The Party Should Stay Out of Primaries

 

Party leaders often work behind the scenes to provide support to incumbent elected representatives, but this year the leaders of the Brooklyn Democratic Committee made their preferences unusually explicit — taking the problem of Party involvement in Democratic primaries to a new level. 

This week, Assembly Member and District Leader Rodneyse Bichotte, who was elected as Party Boss in January, issued a press release noting Party leadership’s endorsements in a wide range of contested Democratic primaries in Brooklyn. Even more notable is the deluge of mailers the Party paid for and sent out in support of Bichotte's endorsed candidates throughout Brooklyn.

These tactics suggest that the Brooklyn Democratic Party is working for favored Party insiders and not everyday Brooklyn Democrats — which is why New Kings Democrats condemns these actions and advocates that the Party stay out of primaries and allow candidates to run on an even playing field. 

The mailers that the Party sent out on behalf of many of its endorsed candidates appear to go beyond the unethical. All of the ones we have seen are stamped, “Paid for by the Kings County Democratic Committee,” yet there are no records of these payments in the Party’s campaign account, where it is required to disclose all of its spending to support campaigns. We demand that Party leadership provide an explanation for its failure to disclose its spending on behalf of its preferred candidates.

It is jarring to see the Party pour extensive resources into primary races while claiming to be in too dire a financial state to perform its basic functions — printing and sending these mailers costs thousands of dollars. Earlier this year, the Party’s small Executive Committee — in a secret vote — changed the rule that required the full 5,000-person County Committee to meet twice a year, lowering the requirement to once a year.
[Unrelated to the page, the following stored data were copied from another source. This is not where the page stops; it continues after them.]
Definition runToolCall (toolCall : ToolCall) (assistantMessage : AssistantMessage) (tools : list (AgentTool E X))
    (context : AgentContext E X) (hooks : AgentLoopConfig E X) (parentToolCallId : option jstring) :
    M AgentToolCallOutcome :=
  let emitEnd := fun result isError status =>
    do_ emit (AE_tool_execution_end (toolCall_id toolCall) (toolCall_name toolCall) result isError parentToolCallId) in
    ret {| out_result := result; out_isError := isError; out_status := status |} in
  do_ emit_start toolCall parentToolCallId in
  match List.find (fun t => bool_decide (tool_name t = toolCall_name toolCall)) tools with
  | None => emitEnd (createErrorToolResult (js "Tool " ++ toolCall_name toolCall ++ js " not found")) true
              TS_validation_error
  | Some tool =>
      match rbind (prepareToolCallArguments tool toolCall) (validateToolArguments tool) with
      | Err x => emitEnd (createErrorToolResult (error_text x)) true TS_validation_error
      | Ok args =>
          do stop <- is_aborted in
          if (stop : bool) then emitEnd aborted_result true TS_aborted
          else
            let prepared := {| ptc_toolCall := toolCall; ptc_tool := tool; ptc_args := args |} in
            let execute :=
              do executed <- executePreparedToolCall prepared parentToolCallId in
              do f <- finalizeExecutedToolCall context assistantMessage prepared executed hooks in
              do stop <- is_aborted in
              emitEnd (fin_result f) (fin_isError f)
                (if (stop : bool) then TS_aborted else if fin_isError f then TS_error else TS_success) in
            match cfg_beforeToolCall hooks with
            | None => execute
            | Some before =>
                do r <- attempt (before assistantMessage toolCall args context) in
                do stop <- is_aborted in
                match r with
                | Err x => emitEnd (createErrorToolResult (error_text x)) true
                             (if (stop : bool) then TS_aborted else TS_error)
                | Ok beforeResult =>
                    if (stop : bool) then emitEnd aborted_result true TS_aborted
                    else match beforeResult with
                         | Some b => if btc_block b then emitEnd (blocked_result b) true TS_blocked else execute
                         | None => execute
                         end
                end
            end
      end
  end.
End Loop.
(* ===== verification/AgentLoopSpec.v ===== *)
(** * Contracts of the agent loop

    The event protocol as an automaton, the environments the loop may be given,
    and a program logic for its computations: a triple states what a
    computation does to the protocol state, to the messages announced as
    finished, and to the environment, as long as the environment and its hooks keep a
    contract. *)

From stdpp Require Import base list strings.
From Stdlib Require Import ZArith Lia.
From S2P Require Import Prelude SessionTypes Numbers SessionContext Compaction Retry Summary AgentLoop.

(** ** The event protocol *)

Inductive Phase := Ph_before | Ph_between | Ph_turn | Ph_ended (messages : list AgentMessage).

(** The phase, the message being announced, and the tool calls that run. *)
Record Protocol := {
  pr_phase : Phase;
  pr_message : option AgentMessage;
  pr_tools : list jstring }.

Definition quiet (phase : Phase) : Protocol := {| pr_phase := phase; pr_message := None; pr_tools := [] |}.
Definition running (tools : list jstring) : Protocol := {| pr_phase := Ph_turn; pr_message := None; pr_tools := tools |}.
Definition announcing (m : AgentMessage) : Protocol :=
  {| pr_phase := Ph_turn; pr_message := Some m; pr_tools := [] |}.

(** An announced message is finished as it was, except that a provider's answer
    may change until then. *)
Definition finishes_message (started ended : AgentMessage) : Prop :=
  started = ended \/ exists a b, started = assistant a /\ ended = assistant b.

(** One event of a well-formed run. *)
Inductive protocol_step : Protocol -> AgentEvent -> Protocol -> Prop :=
| ps_agent_start : protocol_step (quiet Ph_before) AE_agent_start (quiet Ph_between)
| ps_turn_start : protocol_step (quiet Ph_between) AE_turn_start (quiet Ph_turn)
| ps_message_start m : protocol_step (quiet Ph_turn) (AE_message_start m) (announcing m)
| ps_message_update a b ev :
    protocol_step (announcing (assistant a)) (AE_message_update (assistant b) ev) (announcing (assistant b))
| ps_message_end m m' :
    finishes_message m m' -> protocol_step (announcing m) (AE_message_end m') (quiet Ph_turn)
| ps_tool_start id name args tools tools' :
    tools' ≡ₚ id :: tools ->
    protocol_step (running tools) (AE_tool_execution_start id name args None) (running tools')
| ps_tool_update id name args partial tools :
    id ∈ tools -> protocol_step (running tools) (AE_tool_execution_update id name args partial None) (running tools)
| ps_tool_end id name result isError tools tools' :
    tools ≡ₚ id :: tools' ->
    protocol_step (running tools) (AE_tool_execution_end id name result isError None) (running tools')
| ps_turn_end m results : protocol_step (quiet Ph_turn) (AE_turn_end m results) (quiet Ph_between)
| ps_agent_end messages : protocol_step (quiet Ph_between) (AE_agent_end messages) (quiet (Ph_ended messages)).

(** Event sequences of the protocol. *)
Inductive protocol_run : Protocol -> list AgentEvent -> Protocol -> Prop :=
| pr_nil p : protocol_run p [] p
| pr_snoc p events q event q' :
    protocol_run p events q -> protocol_step q event q' -> protocol_run p (events ++ [event]) q'.

(** The messages announced as finished. *)
Definition ended_message (event : AgentEvent) : option AgentMessage :=
  match event with AE_message_end m => Some m | _ => None end.

Definition ended_messages (events : list AgentEvent) : list AgentMessage := omap ended_message events.

Lemma ended_messages_snoc events event :
  ended_messages (events ++ [event]) =
  ended_messages events ++ match ended_message event with Some m => [m] | None => [] end.
Proof. unfold ended_messages. rewrite omap_app. simpl. by destruct (ended_message event). Qed.

(** ** Environments *)

Section Environments.
Context {E X : Type} `{AgentEnv E} (R : E -> E -> Prop).

(** A callback moves the environment along [R] and returns values in [Q]. *)
Definition call_ok {A} (Q : A -> Prop) (f : Call E X A) : Prop :=
  forall e, R e (f e).1 /\ match (f e).2 with Ok a => Q a | Err _ => True end.

Fixpoint run_ok (r : ToolRun E X) : Prop :=
  match r with
  | TRun_return _ => True
  | TRun_update _ k => run_ok k
  | TRun_await step k => forall e, R e (step e) /\ run_ok (k (step e))
  end.

Definition tool_ok (t : AgentTool E X) : Prop :=
  forall e id args, R e (tool_execute t e id args).1 /\ run_ok (tool_execute t e id args).2.

Definition context_ok (c : AgentContext E X) : Prop := Forall tool_ok (default [] (ac_tools c)).

Definition update_ok (u : option (TurnUpdate E X)) : Prop :=
  match u ≫= tu_context with Some c => context_ok c | None => True end.

(** A stream starts its message at most once. *)
Fixpoint stream_ok (started : bool) (run : StreamRun E X) : Prop :=
  match run with
  | ST_end _ => True
  | ST_event (SE_start _) step k =>
      started = false /\ forall e, R e (step e) /\ stream_ok true (k (step e))
  | ST_event _ step k => forall e, R e (step e) /\ stream_ok started (k (step e))
  end.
Leadership claimed the change was necessary because of strains on the Party’s finances. Rather than spend its money on creating spaces for its grassroots membership to convene, or organizing around important initiatives like the Census, the Party is now devoting its supposedly limited funds to its preferred Democrats in Assembly and District Leader primaries.

And while we do not believe that the Party should be endorsing in primaries at all, it is notable — and disappointing — that some of the candidates Party leadership has chosen to support also receive funding from real estate and law enforcement interest groups, and support policies that favor those groups, rather than the interests of everyday Brooklynites. 

This dynamic is playing out very clearly in the race for Assembly Member in the 43rd AD, the one contested race in which Party leadership failed to endorse an incumbent elected official. Assemblymember Diana Richardson, who is being challenged by former State Senator Jesse Hamilton, has been a tireless advocate for reform to New York’s rent laws. She is perhaps the only elected in the state to treat her constituents to monthly civics lessons. Hamilton, on the other hand, is a former IDC member who helped keep Republicans in control of the State Senate for years, blocking progressive legislation in order to get more money and power for himself. For Party leadership to speak up on behalf of the incumbent in every race but this one — where the challenger candidate was recently aligned with the GOP — confirms that Party leadership’s endorsements have more to do with personal relationships than the best interests of everyday Brooklynites, or even the best interests of the Democratic Party. This makes the endorsements all the more unacceptable.

We will continue to push Brooklyn Democratic Party leadership to remain neutral in races between Democrats, and we look forward to electing new Party leaders on June 23 who will fight for Party reform from the inside.